I Felt It in the Works
July 13th, 2009 | 6:39pm
While I was in the (diocesan, and healthy, sane, and orthodox) seminary I met a few ex-Legionaries. One of them, whom we will call F., mentioned to me that his 25th or 26th birthday was approaching. Several of his friends and I took him out to a local Appleby or Ruby Tuesday, or someplace of the like in town. We had dinner, drinks, and dessert. It was a nice evening. On the car ride home, he told me that he'd never gone out with friends for his birthday before. I was stunned, as if he'd said he'd never been to WalMart before (just kidding). But I was stunned. Here's what he explained.
He entered the Legion when he was 14. They discouraged the seminaries from having friends. "No friends?" I asked. Without any venom or malice, he said, "No. They were afraid of 'particular' friendships or affections. Our time - even our recreation time - was all planned for us. They were careful to make sure that we did things with different groups: volleyball with this group, then switch up for hiking with a new configuration of classmates, so we spent equal time with everyone, more or less. We were told to report to our spiritual director anyone that we saw spending noticeable amounts of time with any given classmate. If someone told us something that we were supposed to talk about only in spiritual direction - family stuff, sexual stuff, etc., we were supposed to report that to our spiritual director. So we couldn't make friends."

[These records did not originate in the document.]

(** The run of [main] on [example_specs], three passes allowed, and the
    store and atlas it ends with. *)
Definition example_run : outcome (Store * TextureAtlas) :=
  main_pack 3 (load_textures 0%nat example_specs empty_store).2
              (load_textures 0%nat example_specs empty_store).1.

Definition example_final_store : Store :=
  match example_run with
  | Done (σ, _) => σ
  | _ => empty_store
  end.

Definition example_final_atlas : TextureAtlas :=
  Eval vm_compute in
    match example_run with
    | Done (_, atlas) => atlas
    | _ => TextureAtlas_init 0 0
    end.

(** The free region at the end of the chain of right-hand sub-regions: the
    last free region of the tree. *)
Fixpoint rightmost (self : PackRegion) : Rect :=
  match self with
  | Free r => r
  | Occupied _ _ _ s2 => rightmost s2
  end.

(** The widths, and the heights, of all frames of a list of textures added
    up. *)
Definition total_width (σ : Store) (ts : list Texture) : Z :=
  sum (map (fun f => width (σ f)) (concat (map frames ts))).
Definition total_height (σ : Store) (ts : list Texture) : Z :=
  sum (map (fun f => height (σ f)) (concat (map frames ts))).

(** A texture of exactly one frame, of positive width and height. *)
Definition single_frame (σ : Store) (t : Texture) : Prop :=
  exists f, frames t = [f] /\ positive (σ f).

(** The textures and the store [main] builds for [example_specs]. *)
Definition example_textures : list Texture :=
  Eval vm_compute in (load_textures 0%nat example_specs empty_store).2.

Definition example_loaded_store : Store :=
  (load_textures 0%nat example_specs empty_store).1.

(** Reading the dict handed to [json.dump] by key. *)
Fixpoint dict_get {V : Type} (d : list (list N * V)) (k : list N)
  : option V :=
  match d with
  | [] => None
  | (k', v) :: d' => if decide (k' = k) then Some v else dict_get d' k
  end.

(** The list of tuples the JSON codec builds for one texture. *)
Definition frame_entries (σ : Store) (atlas : TextureAtlas) (t : Texture)
  : list JsonTextureAtlasMap.entry :=
  map (fun frame => JsonTextureAtlasMap.frame_entry atlas (σ frame)) (frames t).

(** ** The fixed-size script [src/textureatlas.py]

    Its classes are those of the package, except that [TextureAtlas.pack]
    raises where [pack_texture] returns false, and [main] packs the sorted
    textures into one square canvas without growing it.  [None] is the
    exception. *)

Module Script.

(** [TextureAtlas.pack] of the script. *)
Definition pack (self : TextureAtlas) (texture : Texture) (σ : Store)
  : option (Store * TextureAtlas) :=
  match pack_frames (region self) (frames texture) σ with
  | (true, σ', reg') => Some (σ', mkAtlas reg' (textures self ++ [texture]))
  | (false, _, _) => None
  end.

(** [for texture in textures: atlas.pack(texture)] *)
Fixpoint pack_all (atlas : TextureAtlas) (ts : list Texture) (σ : Store)
  : option (Store * TextureAtlas) :=
  match ts with
  | [] => Some (σ, atlas)
  | texture :: rest =>
      match pack atlas texture σ with
      | Some (σ', atlas') => pack_all atlas' rest σ'
      | None => None
      end
  end.

(** [main] from the sort to the end of the packing. *)
Definition main_pack (size : Z) (ts : list Texture) (σ : Store)
  : option (Store * TextureAtlas) :=
  match sorted_reverse (first_frame_perimeter σ) ts with
  | None => None
  | Some sorted => pack_all (TextureAtlas_init size size) sorted σ
  end.

End Script.

(** The run of the script on [example_specs] with [--size 8], and the store
    and atlas it ends with. *)
Definition script_example_run : option (Store * TextureAtlas) :=
  Script.main_pack 8 (load_textures 0%nat example_specs empty_store).2
                     (load_textures 0%nat example_specs empty_store).1.
(** ** An odd sample block at the end of a file *)

(** X21: a sample block of odd declared length that is laid out as the
    format has it, with all its payload bytes and four checksum bytes
    after them, and that ends the file, always makes [Parse] fail: the
    stored checksum is read one byte early, and when it does not match
    the error is a checksum error, and when it does the one byte left
    over is a block header cut short. *)
Theorem Parse_odd_block_at_end (d : ByteSlice) (v : Locals) (id : list byte)
    (set : Locals -> list Z -> Locals) (p : list byte) (z c0 c1 c2 c3 : byte) :
  valid_header d ->
  In (id, set) sample_tags ->
  loop_reaches d v (block_span id (p ++ [z]) ++ [c0; c1; c2; c3]) ->
  Nat.Even (length p) ->
  Z.of_nat (length (p ++ [z])) < 2 ^ 32 ->
  Parse d = Err (ErrorReadingFile ErrUnexpectedEOF) \/
  Parse d = Err (ChecksumDoesNotMatch (LittleEndian_Uint32 [z; c0; c1; c2])
                   (byte_sum (block_span id (p ++ [z])) mod 2 ^ 32)).
Proof.
  intros Hv Hin Hr [k Hk] Hlt.
  pose proof (sample_tag_length id set Hin) as Hid.
  destruct (loop_reaches_suffix d v _ Hr) as [pre E].
  set (L := Z.of_nat (length (p ++ [z]))) in *.
  assert (HL : L = 2 * Z.of_nat k + 1)
    by (unfold L; rewrite length_app; cbn [length]; lia).
  set (r0 := block_span id (p ++ [z]) ++ [c0; c1; c2; c3]) in *.
  assert (Hr0 : r0 = id ++ le32 L ++ p ++ [z; c0; c1; c2] ++ [c3]).
  { unfold r0, block_span. fold L. rewrite <- !app_assoc. reflexivity. }
  assert (Hb : blocks (S (length r0)) d v r0
               = if LittleEndian_Uint32 [z; c0; c1; c2]
                    =? byte_sum (block_span id (p ++ [z])) mod 2 ^ 32
                 then Some (Err (ErrorReadingFile ErrUnexpectedEOF))
                 else Some (Err (ChecksumDoesNotMatch
                                   (LittleEndian_Uint32 [z; c0; c1; c2])
                                   (byte_sum (block_span id (p ++ [z])) mod 2 ^ 32)))).
  { rewrite blocks_unfold.
    rewrite Hr0 at 1. rewrite read_block_header by assumption.
    rewrite Z.mod_small by lia.
    rewrite (block_sample id set) by assumption.
    rewrite (sample_block_run d pre r0 p (block_span id (p ++ [z]))
               [z; c0; c1; c2] [c3] id L); trivial; try lia.
    - destruct (LittleEndian_Uint32 [z; c0; c1; c2] =? _); [|reflexivity].
      cbn [bind]. rewrite (blocks_fuel _ 2); [reflexivity| |cbn [length]; lia].
      unfold r0. rewrite length_app. cbn [length]. lia.
    - rewrite HL. replace (2 * Z.of_nat k + 1) with (1 + Z.of_nat k * 2) by lia.
      rewrite Z.div_add by lia. change (1 / 2) with 0. lia.
    - unfold r0. rewrite !length_app, length_block_span by assumption.
      fold L. cbn [length]. unfold L. lia.
    - unfold r0.
      replace (Z.to_nat (8 + L)) with (length (block_span id (p ++ [z])) + 0)%nat
        by (rewrite length_block_span by assumption; unfold L; lia).
      rewrite <- !app_assoc, firstn_app_2. cbn [firstn]. apply app_nil_r. }
  rewrite (Parse_at d v r0 Hv Hr), Hb.
  destruct (LittleEndian_Uint32 [z; c0; c1; c2] =? _); [left|right]; reflexivity.
Qed.
(** X9. In both modes and for every data: after a [set] that returned,
    [getOne] on the assigned key returns an object with that [_id] and
    the [_createdAt] and [_updatedAt] of the insertion, and [exists]
    answers [true]. *)
Theorem set_then_getOne (d d' : SQLiteDriver) (ms : Z) (rnd now : string)
  (data : gmap string value) (record : value) :
  set ms rnd now data d = (Ok record, d') →
  let id := generateId ms rnd in
  ∃ back,
    getOne {["_id" := VStr id]} d' = (Ok (VObj back), d')
    ∧ back !! "_id" = Some (VStr id)
    ∧ back !! "_createdAt" = Some (VStr now)
    ∧ back !! "_updatedAt" = Some (VStr now)
    ∧ exists_ {["_id" := VStr id]} d' = (Ok true, d').
Proof.
  intros Hset id. rewrite set_unfold in Hset.
  destruct (db d) eqn:Hdb; [|done].
  destruct (table d) as [t|] eqn:Ht; [|done].
  destruct (namesMissingColumn d _) eqn:Hmiss; [done|].
  destruct (existsb _ t) eqn:Hfresh; [done|].
  injection Hset as _ <-. fold id in Hfresh |- *.
  assert (Hone : getOne {["_id" := VStr id]}
              (with_table (Some (t ++ [insertedRow d id now data])%list) d)
    = (if isHybrid d
       then Ok (mergeData (schema d)
                  (select_star (schemaColumns (schema d))
                     (insertedRow d id now data)))
       else parseData (insertedRow d id now data),
       with_table (Some (t ++ [insertedRow d id now data])%list) d)).
  { rewrite getOne_by_key by (rewrite field_singleton; apply generateId_truthy).
    rewrite guarded_open by done. rewrite field_singleton.
    unfold primaryKeyLookup, sqlSelectById, andThen, rows, ret, lift.
    cbn [bindParam bindValue table with_table].
    rewrite (find_appended id t) by
      (done || apply insertedRow_fields).
    rewrite isHybrid_with_table. by destruct (isHybrid d). }
  assert (Hback : ∃ back,
    (if isHybrid d
     then Ok (mergeData (schema d)
                (select_star (schemaColumns (schema d))
                   (insertedRow d id now data)))
     else parseData (insertedRow d id now data)) = Ok (VObj back)
    ∧ back !! "_id" = Some (VStr id)
    ∧ back !! "_createdAt" = Some (VStr now)
    ∧ back !! "_updatedAt" = Some (VStr now)).
  { destruct (isHybrid d) eqn:Hh.
    - destruct (merged_reserved (schema d) d id now data eq_refl Hh)
        as (back & -> & ?). by exists back.
    - unfold insertedRow. rewrite Hh. unfold parseData, JSON_stringify. simpl.
      eexists. split; [reflexivity|]. unfold stamped.
      rewrite !lookup_omap.
      rewrite lookup_insert_ne, lookup_insert_ne, lookup_insert_eq by done.
      rewrite lookup_insert_ne, lookup_insert_eq by done.
      by rewrite lookup_insert_eq. }
  destruct Hback as (back & Hb & H1 & H2 & H3).
  exists back. rewrite Hone, Hb. split_and!; try done.
  unfold exists_. rewrite guarded_open by done.
  unfold andThen. by rewrite Hone, Hb.
Qed.
(** The card of the base URL. *)
Definition connection_card (resolvedBaseUrl : value) : vnode :=
  h (Tag "div") (cls "card")
    [One (h (Tag "p") (cls "eyebrow") [text "Connection"]);
     One (h (Tag "h2") None [text "API base URL"]);
     One (h (Tag "p") None
            [text "Use your running hub address. Values persist locally so you can reconnect faster."]);
     One (h (Tag "div") (cls "field")
            [One (h (Tag "label") (Some [("htmlFor", str "base")]) [text "Base URL"]);
             One (h (Tag "input")
                    (Some [("id", str "base"); ("type", str "url");
                           ("value", PValue resolvedBaseUrl);
                           ("onInput", fn InputBaseUrl);
                           ("placeholder", str "http://localhost:10000")])
                    [])]);
     One (h (Tag "div") (cls "button-row")
            [One (h (Tag "button")
                    (Some [("className", str "secondary"); ("onClick", fn ResetBaseUrl)])
                    [text "Reset to page origin"]);
             One (h (Tag "span") (cls "chip") [text "Saved locally"])])].

(** The card of the credentials. *)
Definition authentication_card (token username password isLoading : value) : vnode :=
  h (Tag "div") (cls "card")
    [One (h (Tag "p") (cls "eyebrow") [text "Authentication"]);
     One (h (Tag "h2") None [text "Sign in"]);
     One (h (Tag "p") None
            [text "Obtain a bearer token from the hub. Credentials are not stored locally."]);
     One (h (Tag "div") (cls "field")
            [One (h (Tag "label") (Some [("htmlFor", str "username")]) [text "Username"]);
             One (h (Tag "input")
                    (Some [("id", str "username"); ("value", PValue username);
                           ("onInput", fn InputUsername);
                           ("autoComplete", str "username")])
                    [])]);
     One (h (Tag "div") (cls "field")
            [One (h (Tag "label") (Some [("htmlFor", str "password")]) [text "Password"]);
             One (h (Tag "input")
                    (Some [("id", str "password"); ("type", str "password");
                           ("value", PValue password);
                           ("onInput", fn InputPassword);
                           ("autoComplete", str "current-password")])
                    [])]);
     One (h (Tag "div") (cls "button-row")
            [One (h (Tag "button")
                    (Some [("onClick", fn HandleLogin); ("disabled", PValue isLoading)])
                    [text "Request token"]);
             One (h (Tag "button")
                    (Some [("className", str "secondary"); ("onClick", fn HandleLogout);
                           ("disabled",
                            PValue (if truthy token then isLoading else VBool true))])
                    [text "Log out"])]);
     (if truthy token
      then One (h (Tag "div") (cls "panel")
                  [One (h (Tag "strong") None [text "Bearer token"]);
                   One (h (Tag "p") (Some [("style", str "word-break: break-all")])
                          [child (PValue token)])])
      else One VnNull)].

(** The card of the quick actions. *)
Definition quick_actions_card (isLoading : value) : vnode :=
  h (Tag "div") (cls "card")
    ([One (h (Tag "p") (cls "eyebrow") [text "Quick actions"]);
      One (h (Tag "h2") None [text "Common endpoints"]);
      One (h (Tag "p") None
             [text "Send authenticated hub requests without writing curl scripts. Extend this list with new components as features grow."]);
      One (h (Tag "div") (cls "button-row")
             (imap (fun i action =>
                      One (h (Tag "button")
                             (Some [("key", str (App.qa_path action));
                                    ("disabled", PValue isLoading);
                                    ("onClick", fn (SendQuick i))])
                             [text (App.title action)]))
                (App.QUICK_ACTIONS App.Inline)));
      One (h (Tag "div") (cls "panel")
             (map (fun action =>
                     One (h (Tag "div")
                            (Some [("key", str (App.title action));
                                   ("style", str "margin-bottom: 8px")])
                            [One (h (Tag "strong") None [text (App.title action)]);
                             text " ";
                             One (h (Tag "span") (cls "badge")
                                    [text (App.qa_method action +:+ " "
                                           +:+ App.qa_path action)]);
                             One (h (Tag "p") (Some [("style", str "margin-top: 4px")])
                                    [text (App.description action)])]))
                (App.QUICK_ACTIONS App.Inline)))]).

(** The card of the custom call. *)
Definition request_lab_card (customMethod customPath customBody isLoading : value)
    : vnode :=
  h (Tag "div") (cls "card")
    [One (h (Tag "p") (cls "eyebrow") [text "Request lab"]);
     One (h (Tag "h2") None [text "Custom call"]);
     One (h (Tag "p") None
            [text "Experiment with any hub endpoint. JSON bodies are supported for non-GET methods."]);
     One (h (Tag "div") (cls "grid")
            [One (h (Tag "div") (cls "field")
                    [One (h (Tag "label") (Some [("htmlFor", str "method")])
                            [text "Method"]);
                     One (h (Tag "select")
                            (Some [("id", str "method"); ("value", PValue customMethod);
                                   ("onInput", fn InputCustomMethod)])
                            [One (h (Tag "option") None [text "GET"]);
                             One (h (Tag "option") None [text "POST"]);
                             One (h (Tag "option") None [text "PUT"]);
                             One (h (Tag "option") None [text "DELETE"])])]);
             One (h (Tag "div") (cls "field")
                    [One (h (Tag "label") (Some [("htmlFor", str "path")]) [text "Path"]);
                     One (h (Tag "input")
                            (Some [("id", str "path"); ("value", PValue customPath);
                                   ("onInput", fn InputCustomPath)])
                            [])])]);
     One (h (Tag "div") (cls "field")
            [One (h (Tag "label") (Some [("htmlFor", str "body")])
                    [text "JSON body (optional)"]);
             One (h (Tag "textarea")
                    (Some [("id", str "body"); ("value", PValue customBody);
                           ("onInput", fn InputCustomBody);
                           ("placeholder", str body_placeholder)])
                    [])]);
     One (h (Tag "div") (cls "button-row")
            [One (h (Tag "button")
                    (Some [("onClick", fn HandleCustom); ("disabled", PValue isLoading)])
                    [text "Send request"]);
             One (h (Tag "span") (cls "chip") [text "Authorization header auto-applied"])])].

(** The tree [App] returns, from the values its hooks gave it. *)
Definition App_view (token username password isLoading response
                       customPath customMethod customBody resolvedBaseUrl
                       toast_tone toast_message : value) : vnode :=
  h (Tag "div") (cls "app-shell")
    [One (header token);
     One (h (Tag "div") (cls "grid")
            [One (connection_card resolvedBaseUrl);
             One (authentication_card token username password isLoading)]);
     One (quick_actions_card isLoading);
     One (request_lab_card customMethod customPath customBody isLoading);
     One (h (Component Toast_number)
            (Some [("tone", PValue toast_tone); ("message", PValue toast_message)]) []);
     One (h (Component ResultPanel_number)
            (Some [("response", PValue response); ("onClear", fn ClearResponse)]) [])].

I was floored. He left voluntarily, and against a lot of recrimination by his superiors, after his first or second year in college seminary, after reading a Platonic dialogue that dealt with friendship. The priest-professor praised friendship as described in the text, and F. realized that while he was "friends" with "everyone," he had nothing like what the text described. He decided that he wanted it, and had to leave to get it. His family, he told me, was very supportive of him leaving even though they had thought it a good idea to go to the Legion in the first place.
It still just blows me away. And it says something significant about the structure of distrust and control. I think the Legion and RC have done a good amount of good work, and untold potential for more. They have a LOT of issues that need to be worked through, first though. And it's not just a crisis in leadership or curriculum - it can't be. Spiritual things don't work that way.
The Legion, it must be said, aren't [sic] being persecuted for being orthodox. It strikes me as significant here that even before their scandals, they had received flak not only from loosey-goosey bishops, but also from bishops noted for their public defense of the orthodox faith.